Happy New year and a very Merry Christmas/Chanukah/ Winterval and all other seasonal celebrtations!

To be perfectly honest I don't like this chapter at all – I couldn't make it do anything I wanted and it's been annoying the hell out of me for ages! I've written the next chapter while mulling over this one, so this one is being posted with a massive apology because I really don't think it's very good! And hopefully the next chapter will be up within two or three days.

Thank you for all of you who still read this fic, it means so much to me that you've persevered and not only continue to read but continue to review, please do continue to both read and review!

This chapter's song is:

Fairytale of New york - The Pogues

Enjoy! xx

Further A/N: Many apologies to people called Ian, people married to Ians and the parents of Ians … Sorry!
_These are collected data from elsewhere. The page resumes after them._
Lemma eval_S shuffle depth db group en e :
  Sql.eval shuffle (S depth) db group en e =
  eval_at (Sql.eval shuffle depth) (Sql.run shuffle depth) db group en e.
Proof. reflexivity. Qed.

Lemma run_S shuffle depth db en q :
  Sql.run shuffle (S depth) db en q = run_at shuffle (Sql.eval shuffle depth) (Sql.run shuffle depth) db en q.
Proof. reflexivity. Qed.

Lemma run_max shuffle db en q :
  Sql.run shuffle max_depth db en q = run_at shuffle (eval_top shuffle) (run_top shuffle) db en q.
Proof. apply run_S. Qed.

(** An answer is made of the records that satisfy the condition, in the order of the
    keys. *)
Lemma answer_records {A} db q (l : list A) (k : A -> scope) (cond : A -> bool) (key row : A -> list value) rows :
  q_withs q = [] -> grouped q = false ->
  (forall shuffle, combinations (eval_top shuffle) db [] [] (q_from q) = Some (k <$> l)) ->
  (forall shuffle x, test (eval_top shuffle) db [k x] (q_where q) = Some (cond x)) ->
  (forall shuffle x, select_row (eval_top shuffle) db q (None, [k x]) = Some (key x, zip (q_select q).*2 (row x))) ->
  (forall x, length (row x) = length (q_select q)) ->
  answer db q rows ->
  exists l', l' ≡ₚ filter (fun x => cond x = true) l /\ rows = row <$> l' /\
    StronglySorted (fun x y => keys_le (key x) (key y)) l'.
Proof.
  intros Hw Hg Hl Hc Hs Hlen (shuffle & Hp & ts & Hr & ->).
  destruct (run_plain shuffle Hp (eval_top shuffle) (run_top shuffle) db db [] q
    (fun x => [k x]) (filter (fun x => cond x = true) l)) with (key := key)
    (R := fun x t => t = zip (q_select q).*2 (row x)) as (ys & ts' & Hys & Hsort & HF & E).
  - by rewrite Hw.
  - by apply matches_typed.
  - done.
  - intros x _. eexists. split; [apply Hs|done].
  - rewrite run_max, E in Hr. injection Hr as <-. exists ys. split; [done|]. split; [|done].
    clear -HF Hlen. induction HF as [|x t ys ts -> _ IH]; [done|]. unfold row_values in *. csimpl. rewrite IH. f_equal.
    apply snd_zip. by rewrite Hlen, length_fmap.
Qed.

Lemma answer_constant db q rows :
  q_withs q = [] -> q_from q = [] -> q_where q = None -> grouped q = false -> q_order q = [] ->
  answer db q rows ->
  exists shuffle row, (forall q en ens, shuffle q en ens ≡ₚ ens) /\ rows = [row] /\
    mapM (fun e => eval_top shuffle db None [[]] e.1) (q_select q) = Some row.
Proof.
  intros Hw Hf Hc Hg Ho (shuffle & Hp & ts & Hr & ->). exists shuffle. rewrite run_max in Hr.
  apply (run_constant shuffle Hp) in Hr as (row & E & H); try done. by exists row.
Qed.

(** A subquery with one row. *)
Lemma eval_single shuffle depth db group en q en' key name v :
  (forall q en ens, shuffle q en ens ≡ₚ ens) -> q_withs q = [] -> grouped q = false ->
  matches (Sql.eval shuffle depth) db en q = Some [en'] ->
  select_row (Sql.eval shuffle depth) db q (None, en') = Some (key, [(name, v)]) ->
  Sql.eval shuffle (S (S depth)) db group en (EScalar q) = Some v.
Proof.
  intros Hp Hw Hg Hm Hs. rewrite eval_S. cbn [eval_at].
  by rewrite run_S, (run_single shuffle Hp _ _ db en q en' key [(name, v)]).
Qed.

(** jsonb_build_object, argument by argument. *)
Lemma mapM_cons_Some {A B} (f : A -> option B) x y l k :
  f x = Some y -> mapM f l = Some k -> mapM f (x :: l) = Some (y :: k).
Proof. intros Hx Hl. simpl. by rewrite Hx, Hl. Qed.

Definition object_values (kvs : list (string * value)) : list value := kvs ≫= fun kv => [VText kv.1; kv.2].

Definition shown (kv : string * value) (kj : string * json) : Prop := kv.1 = kj.1 /\ to_json kv.2 = Some kj.2.

Lemma members_shown kvs js : Forall2 shown kvs js -> members (object_values kvs) = Some (prod_map s2b id <$> js).
Proof.
  induction 1 as [|[k v] [k' j] kvs js [Hk Hj] _ IH]; [done|]. simpl in Hk, Hj. subst k'. unfold object_values in *. csimpl.
  by rewrite Hj, IH.
Qed.

Lemma eval_object shuffle depth db group en args kvs js :
  mapM (Sql.eval shuffle depth db group en) args = Some (object_values kvs) -> Forall2 shown kvs js ->
  Sql.eval shuffle (S depth) db group en (ECall "jsonb_build_object" args []) =
    Some (VJson (jsonb_object (prod_map s2b id <$> js))).
Proof.
  intros Ha Hs. rewrite eval_S. cbn [eval_at]. unfold call.
  change (is_aggregate "jsonb_build_object") with false. cbv iota. rewrite Ha. cbn [mbind option_bind].
  rewrite decide_False by done. rewrite decide_True by done. unfold jsonb_build_object.
  by rewrite (members_shown _ _ Hs).
Qed.

(** CASE, branch by branch. *)
Lemma eval_case_cons shuffle depth db group en cond e l b :
  Sql.eval shuffle depth db group en cond = Some (VBool b) ->
  Sql.eval shuffle (S depth) db group en (ECase ((cond, e) :: l)) =
    if b then Sql.eval shuffle depth db group en e else Sql.eval shuffle (S depth) db group en (ECase l).
Proof. intros Hc. rewrite !eval_S. cbn [eval_at eval_case]. by rewrite Hc. Qed.

Section subqueries.
Variable shuffle : query -> env -> list env -> list env.
Hypothesis shuffle_perm : forall q en ens, shuffle q en ens ≡ₚ ens.
Context {A : Type}.
Variables (depth : nat) (db : Sql.Database) (group : option (list env)) (en : env) (q : query).
Variables (f : A -> env) (l : list A).

(** EXISTS *)
Lemma eval_exists (cond : A -> bool) :
  q_withs q = [] -> grouped q = false ->
  matches (Sql.eval shuffle depth) db en q = Some (f <$> filter (fun x => cond x = true) l) ->
  (forall x, exists t, select_row (Sql.eval shuffle depth) db q (None, f x) = Some ([], t)) ->
  Sql.eval shuffle (S (S depth)) db group en (EExists q) = Some (VBool (existsb cond l)).
Proof using shuffle_perm.
  intros Hw Hg Hm Hs. rewrite eval_S. cbn [eval_at]. rewrite run_S.
  destruct (run_plain shuffle shuffle_perm (Sql.eval shuffle depth) (Sql.run shuffle depth) db db en q f
    (filter (fun x => cond x = true) l)) with (key := fun _ : A => @nil value) (R := fun (_ : A) (_ : tuple) => True)
    as (ys & ts & Hp & _ & HF & ->); [by rewrite Hw|done..| |].
  - intros x _. destruct (Hs x) as [t Ht]. by exists t.
  - cbn [mbind option_bind]. do 2 f_equal. apply Forall2_length in HF. apply Permutation_length in Hp.
    rewrite HF in Hp. assert (existsb cond l = negb (bool_decide (length (filter (fun x => cond x = true) l) = 0))) as ->.
    { clear. induction l as [|x l' IH]; [done|]. rewrite filter_cons. simpl. destruct (cond x); [done|exact IH]. }
    rewrite <- Hp. by destruct ts.
Qed.

Hypothesis Hw : q_withs q = [].
Hypothesis Hg : q_group q = [].
Hypothesis Ho : q_order q = [].
Hypothesis Hm : matches (Sql.eval shuffle (S depth)) db en q = Some (f <$> l).

(** (SELECT aggregate(arg ORDER BY order) ...) *)
Lemma eval_aggregated fn arg order name :
  q_select q = [(ECall fn [arg] order, name)] -> is_aggregate fn = true -> exists ys, ys ≡ₚ l /\
  forall v, call (Sql.eval shuffle depth) db (Some (f <$> ys)) (hd ([] :: en) (f <$> ys)) fn [arg] order = Some v ->
  Sql.eval shuffle (S (S (S depth))) db group en (EScalar q) = Some v.
Proof using shuffle_perm Hw Hg Ho Hm.
  intros Hs Hf.
  destruct (run_aggregate shuffle shuffle_perm (Sql.eval shuffle (S depth)) (Sql.run shuffle (S depth)) db db en q f l)
    as (ys & Hp & H); [by rewrite Hw|done| |done|done|].
  - unfold grouped. rewrite Hg, Hs. cbn [existsb has_aggregate]. by rewrite Hf.
  - exists ys. split; [done|]. intros v Hv. rewrite eval_S. cbn [eval_at]. rewrite run_S, (H [(name, v)]); [done|].
    unfold select_row. rewrite Ho, Hs. cbn [mapM mbind option_bind fst snd]. rewrite eval_S. cbn [eval_at]. by rewrite Hv.
Qed.

Lemma eval_array_agg arg order name (key : A -> list value) (nm : A -> string) :
  q_select q = [(ECall "array_agg" [arg] order, name)] ->
  (forall x, mapM (Sql.eval shuffle depth db None (f x)) order = Some (key x)) ->
  (forall x, Sql.eval shuffle depth db None (f x) arg = Some (VName (nm x))) -> exists ys, ys ≡ₚ l /\
  Sql.eval shuffle (S (S (S depth))) db group en (EScalar q) = Some (names_value (nm <$> sort_on key ys)).
Proof using shuffle_perm Hw Hg Ho Hm.
  intros Hs Hk Hn. destruct (eval_aggregated _ _ _ _ Hs eq_refl) as (ys & Hp & H). exists ys. split; [done|].
  apply H. by apply array_agg_call.
Qed.

Lemma eval_jsonb_agg arg order name (key : A -> list value) (R : A -> json -> Prop) :
  q_select q = [(ECall "jsonb_agg" [arg] order, name)] ->
  (forall x, mapM (Sql.eval shuffle depth db None (f x)) order = Some (key x)) ->
  (forall x, x ∈ l -> exists j, Sql.eval shuffle depth db None (f x) arg = Some (VJson j) /\ R x j) ->
  exists ys js, ys ≡ₚ l /\ Forall2 R (sort_on key ys) js /\
  Sql.eval shuffle (S (S (S depth))) db group en (EScalar q) = Some (jsons_value js).
Proof using shuffle_perm Hw Hg Ho Hm.
  intros Hs Hk Hn. destruct (eval_aggregated _ _ _ _ Hs eq_refl) as (ys & Hp & H).
  destruct (jsonb_agg_call (Sql.eval shuffle depth) db (hd ([] :: en) (f <$> ys)) arg order f key R ys)
    as (js & Hj & HF); [done|intros x; rewrite Hp; apply Hn|]. exists ys, js. split_and!; [done..|]. by apply H.
Qed.
End subqueries.

(** ** SELECT key, jsonb_agg(e ORDER BY order) ... GROUP BY key *)

(** The keys are oids; each comes once, with the objects of what has this key. *)
Record grouped_json {A} (id : A -> Z) (key : A -> list value) (j : A -> json) (l : list A) (ws : list (Z * list json)) : Prop := {
  gj_unique : NoDup ws.*1;
  gj_objects k js : (k, js) ∈ ws -> exists g, g ≡ₚ filter (fun x => id x = k) l /\ js = j <$> sort_on key g;
  gj_none k : k ∉ ws.*1 -> filter (fun x => id x = k) l = []
}.

Definition group_tuple (n1 n2 : string) (w : Z * list json) : tuple := [(n1, VOid w.1); (n2, jsons_value w.2)].

Lemma same_oids m n : same_keys [VOid m] [VOid n] = bool_decide (m = n).
Proof. simpl. rewrite andb_true_r. apply Bool.eq_iff_eq_true. by rewrite bool_decide_eq_true, Z.eqb_eq. Qed.

Lemma grouped_lookup {A} (id : A -> Z) key j (l : list A) ws k :
  grouped_json id key j l ws ->
  exists g, g ≡ₚ filter (fun x => id x = k) l /\ StronglySorted (fun x y => keys_le (key x) (key y)) g /\
    from_option (fun w => jsons_value w.2) VNull (lookup_key fst ws k) = jsons_value (j <$> g).
Proof.
  intros [Hu Ho Hn]. pose proof (lookup_key_spec fst ws k) as H. destruct (lookup_key _ _ _) as [[k' js]|].
  - destruct H as [H E]. simpl in E. subst k'. destruct (Ho k js H) as (g & Hg & ->). exists (sort_on key g).
    split; [by rewrite sort_on_perm|]. split; [apply sort_on_sorted|done].
  - exists []. rewrite (Hn k H). split; [done|]. by split; [constructor|].
Qed.

Section grouped.
Variable shuffle : query -> env -> list env -> list env.
Hypothesis shuffle_perm : forall q en ens, shuffle q en ens ≡ₚ ens.
Context {A : Type}.
Variables (depth : nat) (db : Sql.Database) (q : query) (k arg : expr) (order : list expr) (n1 n2 : string).
Variables (f : A -> env) (l : list A) (id : A -> Z) (key : A -> list value) (j : A -> json).
Hypothesis withs : q_withs q = [].
Hypothesis select : q_select q = [(k, n1); (ECall "jsonb_agg" [arg] order, n2)].
Hypothesis group : q_group q = [k].
Hypothesis no_order : q_order q = [].
Hypothesis rows : matches (Sql.eval shuffle (S depth)) db [] q = Some (f <$> l).
Hypothesis ids : forall g x, Sql.eval shuffle (S depth) db g (f x) k = Some (VOid (id x)).
Hypothesis keys : forall x, mapM (Sql.eval shuffle depth db None (f x)) order = Some (key x).
Hypothesis objects : forall x, x ∈ l -> Sql.eval shuffle depth db None (f x) arg = Some (VJson (j x)).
"What about Rose? Or Daisy?"

"You've been watching Downton Abbey havn't you."

"… No … well yes."

"I can tell, no – I'm not a fan of floral names, makes me think of Hyacinth Bucket."
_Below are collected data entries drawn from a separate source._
(* ===== verification/FanOut.v ===== *)
(** * forEachDatabase: fan-out and fan-in over the databases

    The state machine of [forEachDatabase] (internal/extractor/store/store.go):
    the spawn loop, one goroutine per database that runs [fn] and sends its
    result on [resultsCh], and the receive loop that splits results from
    errors.  [collect] is the sequential reading of the receive loop, and
    [fan_result] says that the machine computes it on some arrival order. *)

From S2P Require Import Prelude Types Runtime Logic.

(** type result[T any] struct *)
Record result (T : Type) := MkResult { r_err : option error; r_results : list T }.
Arguments MkResult {T} _ _.
Arguments r_err {T} _.
Arguments r_results {T} _.

(** results, err := fn(ctx, dbName); result[T] with both *)
Definition to_result {T} (r : res (list T)) : result T :=
  match r with inl e => MkResult (Some e) [] | inr l => MkResult None l end.

(** The error of forEachDatabase. *)
Definition fan_error (errs : list error) (n : nat) : error :=
  Errorf "failed to query %d/%d databases: %v" [AInt (length errs); AInt n; AErrs errs].

(** The value returned after the receive loop. *)
Definition fan_return {T} (databases : list Database) (results : list T) (errs : list error)
    : res (list T) :=
  if decide (0 < length errs) then inl (fan_error errs (length databases)) else inr results.

Section fan.
Context `{W : World} `{G : ConnCfg} {T : Type}.

(** Where the calling goroutine is. *)
Inductive phase : Type :=
| Spawning (todo : list Database)                   (** in the first loop *)
| Receiving (n : nat) (results : list T) (errs : list error) (** [n] receives left *)
| Returned (r : res (list T)).

Record fan := MkFan {
  f_phase : phase;
  f_workers : list (io (res (list T)));   (** running goroutines *)
  f_ch : list (result T)                  (** the buffer of resultsCh *)
}.

Section machine.
Variable databases : list Database.
Variable fn : string -> io (res (list T)).

Definition fan_init : fan := MkFan (Spawning databases) [] [].

(** A step of the machine.  The channel has capacity [len(databases)]: a send on a
    full buffer and a receive on an empty one have no step. *)
Inductive fan_step (ctx : option error) : heap -> fan -> heap -> fan -> Prop :=
| fs_spawn h db todo ws ch :
    fan_step ctx h (MkFan (Spawning (db :: todo)) ws ch)
             h (MkFan (Spawning todo) (fn (Database_Name db) :: ws) ch)
| fs_spawned h ws ch :
    fan_step ctx h (MkFan (Spawning []) ws ch)
             h (MkFan (Receiving (length databases) [] []) ws ch)
| fs_worker h ph ws1 p ws2 ch h' p' :
    tstep ctx h p h' p' ->
    fan_step ctx h (MkFan ph (ws1 ++ p :: ws2) ch) h' (MkFan ph (ws1 ++ p' :: ws2) ch)
| fs_send h ph ws1 r ws2 ch :
    length ch < length databases ->
    fan_step ctx h (MkFan ph (ws1 ++ Ret r :: ws2) ch) h (MkFan ph (ws1 ++ ws2) (ch ++ [to_result r]))
| fs_recv_err h n results errs ws r ch e :
    r_err r = Some e ->
    fan_step ctx h (MkFan (Receiving (S n) results errs) ws (r :: ch))
             h (MkFan (Receiving n results (errs ++ [e])) ws ch)
| fs_recv_ok h n results errs ws r ch :
    r_err r = None ->
    fan_step ctx h (MkFan (Receiving (S n) results errs) ws (r :: ch))
             h (MkFan (Receiving n (results ++ r_results r) errs) ws ch)
| fs_return h results errs ws ch :
    fan_step ctx h (MkFan (Receiving 0 results errs) ws ch)
             h (MkFan (Returned (fan_return databases results errs)) ws ch).

(** ** The value computed *)

(** What the receive loop returns for the results in order of arrival. *)
Definition collect (rs : list (res (list T))) : res (list T) :=
  fan_return databases (concat (rights rs)) (lefts rs).

Variable post : string -> res (list T) -> Prop.

(** [fan_result r]: [r] is what the receive loop gives on the results of all
    databases, each with a result of its own goroutine, in some order. *)
Definition fan_result (r : res (list T)) : Prop :=
  exists order rs, databases ≡ₚ order /\
    Forall2 (fun db r => post (Database_Name db) r) order rs /\ r = collect rs.

(** ** The invariant *)

Definition worker_ok (dbst : Database * tst) (p : io (res (list T))) : Prop :=
  wp p (fun r st' => clean st' /\ post (Database_Name dbst.1) r) dbst.2.

(** The spawn loop, the running goroutines, the buffer and the received results
    account for every database exactly once.  [running] pairs each running
    goroutine with its database and its ghost state. *)
Record fan_ok (f : fan) (running : list (Database * tst)) (arrived : list Database)
    (buffered received : list (res (list T))) : Prop := {
  fo_perm : databases ≡ₚ (match f_phase f with Spawning todo => todo | _ => [] end)
                          ++ running.*1 ++ arrived;
  fo_running : Forall2 worker_ok running (f_workers f);
  fo_ch : f_ch f = to_result <$> buffered;
  fo_arrived : Forall2 (fun db r => post (Database_Name db) r) arrived (received ++ buffered);
  fo_phase : match f_phase f with
             | Spawning todo => received = []
             | Receiving n results errs => n + length received = length databases /\
                 results = concat (rights received) /\ errs = lefts received
             | Returned r => running = [] /\ r = collect received /\ buffered = []
             end
}.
"Hmm true … What about … Harriett?"

"No! Harrietts play lacrosse for the school and are terribly good fun. I like standard names, you know like … well like Tim."

"We can't call the baby Tim. Ok, simple … Hannah? Sarah? Tom? Luke?"

"Hannah's OK, not keen on the others. Sally?"

"This isn't 1959 and we're not giving birth to a girl from the typing pool. Molly?"

"Mmm – not bad. I think we're thinking too normal, and standard and straight. We need something a little bit unusual but not outlandish, something reasonably common but not day-to-day."

"Hmm … Laura? Christina … Louisa … Freddie … Charlie ... ummm … Stephen?"

"No, I don't like Stephen. Freddie and Charlie are nice, but then we'd have to call them Frederic or Charles and they're a bit … I don't know … adulty."

"Like Ian, I always wonder … all those men called Ian, at one point they were babies called Ian."

"The mind boggles, perhaps it was parents who couldn't think of a name either and just went 'oh sod it – we'll call him Ian!'"

"Patrick, whatever happens. We are not calling the baby Ian."

"Oh agreed. Bloody hell yes … agreed."


Shelagh fastened her bra and wandered across the bedroom to fish around in the back of the wardrobe for the laminated card bag from her recent shopping trip with the girls. They had of course been right, that she would feel far more like going out for the Christmas do after buying herself something that was not only impressively shiney, but also something that, like all maternity clothes, have a pretty short shelf life.

"Can I come in?" Came a voice from behind the bedroom door,

"I'm naked …"

"Oh – I thought you were naked," said Patrick, pushing the door open. "I'm a little disappointed."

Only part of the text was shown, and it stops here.